## Exercise goal
From the records below, work out how many lines contain "induction". Reply with that number alone.
□ □ □ □
(** C37. An identifier names one timer: adding makes exactly the returned id active, or answers the invalid id when the pool
    is full; cancelling succeeds exactly for active ids and makes exactly that id inactive. *)
Theorem timer_ids st now period repeat ud id : wheel_reach st -> 0 <= now -> 0 <= period < 2 ^ 61 -> now + period < 2 ^ 62 -> 0 <= id <= kInvalidTimer ->
  (let '(new, st') := add kMaxTimers now period repeat ud st in
    (st' = st /\ new = kInvalidTimer /\ Z.of_nat (size (cores st)) = kMaxTimers) \/
    (active kMaxTimers st new = false /\ forall i, 0 <= i <= kInvalidTimer -> active kMaxTimers st' i = (i =? new) || active kMaxTimers st i)) /\
  (let '(r, st') := cancel kMaxTimers id st in
    r = active kMaxTimers st id /\ forall i, 0 <= i <= kInvalidTimer -> active kMaxTimers st' i = negb (i =? id) && active kMaxTimers st i).
Proof.
  intros (L & Hw & Ef & _ & _)%reach_quiet Hn Hp Hr Hid. split.
  - destruct (add kMaxTimers now period repeat ud st) as [new st'] eqn:E. destruct (add_ok kMaxTimers now period repeat ud st L new st' Hw Hn Hp Hr E) as [(-> & -> & Hs)|(h & c & Hnone & C & _ & _ & Ha & _ & _ & Hw' & _ & _ & _ & Fg & ->)]; [left; by rewrite <- Hcap|].
    assert (Hhc : cores st' !! h = Some c) by by rewrite C, lookup_insert_eq. pose proof (core_range st' _ h c Hw' Hhc) as Hh. destruct (id_split st' h (w_gen _ _ _ Hw') Hh) as (_ & Hi & Eh & _).
    assert (Eid : forall x, id_of kMaxTimers st' x = id_of kMaxTimers st x) by (intros x; unfold id_of, gen; by rewrite Fg). right. split.
    + apply not_true_iff_false. rewrite (active_spec st L) by (try done; lia). intros (x & c' & Hc' & _ & Ei). rewrite <- Eid in Ei. destruct (id_split st' x (w_gen _ _ _ Hw') (core_range st L x c' Hw Hc')) as (_ & _ & Ex & _). rewrite Ei, Eh in Ex. subst. by rewrite Hnone in Hc'.
    + intros i Hi'. apply eq_true_iff_eq. rewrite orb_true_iff, Z.eqb_eq, (active_spec st' _ i Hw' Hi'), (active_spec st L i Hw Hi'). split.
      * intros (x & c' & Hc' & Ha' & <-). rewrite C in Hc'. apply lookup_insert_Some in Hc' as [[<- <-]|[_ Hc']]; [by left|]. right. exists x, c'. by rewrite Eid.
      * intros [->|(x & c' & Hc' & Ha' & <-)]; [by exists h, c|]. exists x, c'. rewrite Eid, C, lookup_insert_ne; [done|]. intros ->. by rewrite Hnone in Hc'.
  - destruct (cancel kMaxTimers id st) as [r st'] eqn:E. destruct (timer_cancel_ok kMaxTimers Hmax id st L r st' Hw ltac:(lia) E) as [[-> ->]|(-> & h & c & -> & Hc & Ha & F1 & F2 & Hgen & [(Efi & _)|(_ & Hw' & C & F3)])].
    + assert (Hf : active kMaxTimers st id = false). { revert E. unfold active, cancel. destruct (live kMaxTimers st id); [|done]. cbn [negb andb]. destruct (t_active (tm st (index_of kMaxTimers id))); [discriminate | done]. }
      split; [done|]. intros i _. destruct (Z.eqb_spec i id) as [->|]; [done | done].
    + by destruct (not_firing st L _ c Hw Ef Hc).
    + set (h := index_of kMaxTimers id) in *. assert (Hact : active kMaxTimers st id = true) by (revert E; unfold active, cancel; fold h; destruct (live kMaxTimers st id); [|discriminate]; cbn [negb andb]; by destruct (t_active (tm st h))).
      pose proof Hact as Hact'. apply (active_spec st L) in Hact' as (x & c' & Hc' & _ & Eid); [|done|done]. destruct (id_split st x (w_gen _ _ _ Hw) (core_range st L x c' Hw Hc')) as (_ & _ & Ex & _). rewrite Eid in Ex. fold h in Ex. subst x.
      split; [done|]. intros i Hi. apply eq_true_iff_eq. rewrite andb_true_iff, negb_true_iff, Z.eqb_neq, (active_spec st' _ i Hw' Hi), (active_spec st L i Hw Hi).
      assert (Eids : forall y, y <> h -> id_of kMaxTimers st' y = id_of kMaxTimers st y) by (intros y N; unfold id_of; by rewrite (Hgen y N)). split.
      * intros (y & d & Hd & Hda & <-). rewrite C in Hd. apply lookup_delete_Some in Hd as [N Hd]. rewrite Eids by done. split; [|by exists y, d]. rewrite <- Eid. intros E'. by apply N, (id_inj st L h y c d).
      * intros [N (y & d & Hd & Hda & <-)]. exists y, d. assert (y <> h) by (intros ->; congruence). rewrite Eids, C, lookup_delete_ne by done. done.
Qed.

(** ** Looking ahead *)

Lemma listed_seg st p h l n : seg (nx st) (pv st) p h l -> (length l < n)%nat -> listed st n h = Some l.
Proof.
  revert p h n. induction l as [|x l IH]; intros p h n H Hn; (destruct n as [|n]; [cbn in Hn; lia|]); cbn [listed].
  - cbn in H. subst. by rewrite Z.eqb_refl.
  - cbn in H. destruct H as (-> & N & _ & H). replace (x =? kNullHandle) with false by lia. unfold nx in H at 2. cbn in Hn. by rewrite (IH x _ n H ltac:(lia)).
Qed.
Lemma scan_ok st L ss : wok st L -> firing_ st = kNullHandle -> forall best, exists e,
  foldr (fun s k best => match listed st (fuel kMaxTimers) (head st (slot_of (i64 (cur_ms_ st + s)))) with Some hs => k (earliest st hs best) | None => None end) Some ss best = Some e /\ e <= best /\
  (forall s x c, s ∈ ss -> cores st !! x = Some c -> t_list c = slot_of (i64 (cur_ms_ st + s)) -> e <= t_expiry c) /\ (e = best \/ exists x c, cores st !! x = Some c /\ t_list c <> kOverflow /\ t_expiry c = e).
Proof.
  intros Hw Ef. pose proof (w_lists _ _ _ Hw) as HL. pose proof (lo_pool _ _ HL) as Hok. induction ss as [|s ss IH]; intros best; cbn [foldr]; [exists best; split; [done|]; split; [lia|]; split; [by intros s x c ?%elem_of_nil | by left]|].
  set (k := slot_of (i64 (cur_ms_ st + s))). assert (Hk : is_list k) by (right; apply wheel_slot_range). rewrite (listed_seg st _ _ (L k) _ (lo_seg _ _ HL k Hk) (list_fits kMaxTimers Hcap st L k HL Hk)).
  destruct (earliest_spec st (L k) best) as (B1 & B2 & B3). destruct (IH (earliest st (L k) best)) as (e & -> & H1 & H2 & H3). exists e. split; [done|]. split; [lia|]. split.
  - intros s' x c [->|Hs]%elem_of_cons Hc El; [|by apply (H2 s' x)]. destruct (tm_fields st x c Hok Hc) as (E1 & _ & _ & _ & _ & E2). rewrite <- E1. etransitivity; [exact H1|]. apply B2; [apply (lo_mem _ _ HL); [done|]; by exists c|]. rewrite E2. apply (quiet_listed kMaxTimers st L x c Hw Ef Hc).
  - destruct H3 as [->|?]; [|by right]. destruct B3 as [?|(x & Hx & _ & He)]; [by left|]. right. apply (lo_mem _ _ HL) in Hx as (c & Hc & El); [|done]. exists x, c. destruct (tm_fields st x c Hok Hc) as (E1 & _). split; [done|]. split; [rewrite El; apply not_overflow | congruence].
Qed.
(** The bound of the idle wait is exact: [next_expiry_before] answers the earliest expiry before the limit among the timers
    in the wheel, or the limit; timers in the overflow list are not looked at. *)
Theorem next_expiry_before_exact st limit : wheel_reach st -> 0 <= limit < 2 ^ 62 -> cur_ms_ st <= ms_of limit -> exists e, next_expiry_before kMaxTimers limit st = Some e /\ e <= limit /\
  (forall x c, cores st !! x = Some c -> t_list c <> kOverflow -> e <= t_expiry c) /\ (e = limit \/ exists x c, cores st !! x = Some c /\ t_list c <> kOverflow /\ t_expiry c = e).
Proof.
  intros (L & Hw & Ef & _ & Hp)%reach_quiet Hl Hc. pose proof (w_cur _ _ _ Hw) as Hcur. destruct (ms_bounds limit Hl) as [Hm _]. unfold next_expiry_before. rewrite i64_id by (unfold in_i64, i64_min, i64_max; lia). cbv zeta.
  set (steps := if _ <? kSlots then _ else _). destruct (scan_ok st L (seqZ 0 (steps + 1)) Hw Ef limit) as (e & E & H1 & H2 & H3). exists e. split; [done|]. split; [done|]. split; [|done].
  intros x c Hx Hno. destruct (Z.le_gt_cases limit (t_expiry c)) as [?|Hlt]; [lia|]. pose proof (w_range _ _ _ Hw x c Hx) as [R _]. pose proof (ms_mono (t_expiry c) limit ltac:(lia)). destruct (Hp x c Hx) as [?|[El Hms]]; [done|].
  destruct (ms_bounds (t_expiry c) R) as [Hmc _]. set (m := Z.max (ms_of (t_expiry c)) (cur_ms_ st)) in *. apply (H2 (m - cur_ms_ st) x c).
  - apply elem_of_seqZ. unfold steps. destruct (Z.ltb_spec (ms_of limit - cur_ms_ st) kSlots); unfold kSlots in *; lia.
  - done.
  - rewrite El. f_equal. rewrite i64_id by (unfold in_i64, i64_min, i64_max; lia). lia.
Qed.
End props.

(** ** A wheel of four timers *)

Module ConcreteTimers.
#[local] Instance four_ops : ObjPoolOps (Pool.Pool Timer) Timer | 0 := pool_ops Timer 4.
#[local] Instance four : ObjPool (Pool.Pool Timer) Timer := obj_pool Timer 4 ltac:(unfold kNullHandle; lia).
Abbreviation Wheel := (TimerWheel (Pool.Pool Timer)).
Abbreviation ms := 1000000.
Lemma four_max : 0 < 4 <= 2 ^ 24.
Proof. lia. Qed.
Lemma four_cap : @op_cap _ _ _ four = 4.
Proof. reflexivity. Qed.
□ □ □ □
## Worked solution
2